Donc, l'été suivant nous sommes allés à la Réserve Faunique du Saint-Maurice faire le circuit des lacs Soucis et Tousignant. Nous avons eu droit à huit journées chaudes et ensoleillées, sur des sites enchanteurs et quelques plages magnifiques. On ne pouvait rien demander de mieux côté météo, à part peut-être quelques petits nuages de temps en temps... On avait très peu de canot à faire (44 km au total et 1 km de portage) alors nous avons vraiment pu prendre le temps de relaxer et de se détendre. Au bout du trajet il y a la Chute du Vent qui, semble-t-il, compte parmi les attraits du parcours. Petit fait cocasse : nous n'avons jamais pu aller voir cette fameuse chute justement parce qu'il y avait beaucoup trop de vent sur le lac ! Effectivement, dès que nous nous sommes retrouvé dans un couloir plus étroit pour se rendre jusqu'à la chute, le vent soufflait très fort, face à nous et rendait notre avancée très difficile. Il y avait beaucoup de vagues et honnêtement, j'ai eu peur de continuer alors nous sommes revenus sur nos pas.
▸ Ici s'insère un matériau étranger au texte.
(** ** Number lexemes *)

(** What [advance_while] consumes is the longest prefix made of
    characters of the class: the source is that prefix and the rest, and
    the rest does not start with a character of the class. *)
Lemma advance_while_maximal (class : ascii -> bool) (s : string) :
  forall ln col,
    s = fst (Lexer.advance_while class s ln col)
        +:+ Lexer.rest (snd (Lexer.advance_while class s ln col)) /\
    List.forallb class
      (list_ascii_of_string (fst (Lexer.advance_while class s ln col))) = true /\
    match Lexer.rest (snd (Lexer.advance_while class s ln col)) with
    | String c _ => class c = false
    | EmptyString => True
    end.
Proof.
  induction s as [|c s IH]; intros ln col; cbn [Lexer.advance_while].
  - repeat split.
  - destruct (class c) eqn:Hc.
    + match goal with
      | |- context [Lexer.advance_while class s ?l ?k] =>
          specialize (IH l k);
          destruct (Lexer.advance_while class s l k) as [v st']
      end.
      cbn [fst snd] in *. destruct IH as (Hsplit & Hall & Hnext).
      repeat split.
      * change (String c s = String c (v +:+ Lexer.rest st')).
        f_equal. exact Hsplit.
      * cbn. rewrite Hc. exact Hall.
      * exact Hnext.
    + cbn. repeat split. exact Hc.
Qed.

(** [primary] on a [NUMBER] token: the literal whose value is
    [parseFloat] of the lexeme; no error is thrown. *)
Lemma primary_of_number tokens last_token fuel current :
  Lexer.type (nth current tokens last_token) = Lexer.NUMBER ->
  Parser.primary tokens last_token (S fuel) current
  = Parser.Ok
      (AST.Literal
         (JS.VNum (JS.parseFloat (Lexer.value (nth current tokens last_token))))
         AST.number)
      (S current).
Proof.
  intros Htype.
  cbn [Parser.primary]. unfold Parser.bind at 1.
  unfold Parser.match_, Parser.check, Parser.isAtEnd, Parser.peek,
    Parser.advance, Parser.previous, Parser.bind, Parser.ret.
  repeat (rewrite Htype; cbn). rewrite Nat.sub_0_r. reflexivity.
Qed.

(** C9, as the toolchain behaves. [readNumber] takes the longest run of
    digits and dots as one [NUMBER] token, so [1.2.3] is one token. The
    parser turns the lexeme into a number with [parseFloat], which reads
    the longest prefix that is a numeral and ignores the rest: [1.2.3]
    becomes [1.2] (the binary64 number nearest to it, written in
    hexadecimal below), and [print(1.2.3);] prints [1.2] with no error from
    any stage. *)
Theorem multi_dot_number_is_read_by_prefix :
  (forall st : Lexer.State,
     Lexer.type (fst (Lexer.readNumber st)) = Lexer.NUMBER /\
     Lexer.rest st = Lexer.value (fst (Lexer.readNumber st))
                     +:+ Lexer.rest (snd (Lexer.readNumber st)) /\
     List.forallb Lexer.is_number_char
       (list_ascii_of_string (Lexer.value (fst (Lexer.readNumber st)))) = true /\
     match Lexer.rest (snd (Lexer.readNumber st)) with
     | String c _ => Lexer.is_number_char c = false
     | EmptyString => True
     end) /\
  Lexer.tokenize Language.english "1.2.3"
  = Some [{| Lexer.type := Lexer.NUMBER; Lexer.value := "1.2.3";
             Lexer.line := 1; Lexer.column := 1 |};
          {| Lexer.type := Lexer.EOF; Lexer.value := EmptyString;
             Lexer.line := 1; Lexer.column := 6 |}] /\
  (forall tokens last_token fuel current,
     Lexer.type (nth current tokens last_token) = Lexer.NUMBER ->
     Parser.primary tokens last_token (S fuel) current
     = Parser.Ok
         (AST.Literal
            (JS.VNum (JS.parseFloat
                        (Lexer.value (nth current tokens last_token))))
            AST.number)
         (S current)) /\
  JS.parseFloat "1.2.3" = 0x1.3333333333333p+0%float /\
  (forall k,
     runSource (10 + k) Language.english Sources.multi_dot
     = Executed {| VM.result_output := ["1.2"]; VM.error := None |}).
Proof.
  split.
  - intros st. unfold Lexer.readNumber.
    pose proof (advance_while_maximal Lexer.is_number_char (Lexer.rest st)
                  (Lexer.cur_line st) (Lexer.cur_column st)) as H.
    destruct (Lexer.advance_while _ _ _ _) as [v st'].
    cbn [fst snd Lexer.type Lexer.value] in *.
    destruct H as (H1 & H2 & H3). repeat split; assumption.
  - split; [vm_compute; reflexivity|].
    split; [exact primary_of_number|].
    split; [vm_compute; reflexivity|].
    intros k. apply runSource_fuel_mono. vm_compute. reflexivity.
Qed.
Pour terminer, je me souviendrai toute ma vie de notre dernière nuit dans la réserve faunique. C'était la mi-août, le ciel était exempt de nuages. On a pu observes les Perséides à travers de ravissantes aurores boréales ! Je n'ai pas compté le nombre d'étoiles que j'ai vu filer dans le ciel cette nuit-là mais je crois bien n'en n'avoir jamais autant vu de toute ma vie. C'était impressionnant comme il est difficile d'imaginer. La planète Mars perçait le ciel de façon éblouissante et plus tard dans la nuit, la lune pleine et blanche est venue faire son apparition, à travers un rideau de brume. C'est de loin l'une des plus belles nuits que j'ai vécu en canot-camping et je crois bien qu'à ce moment là, j'ai vraiment eu la piqûre et depuis ce temps je ne peux plus m'en passer... Repenser à ce moment me fait encore vivre de belles émotions.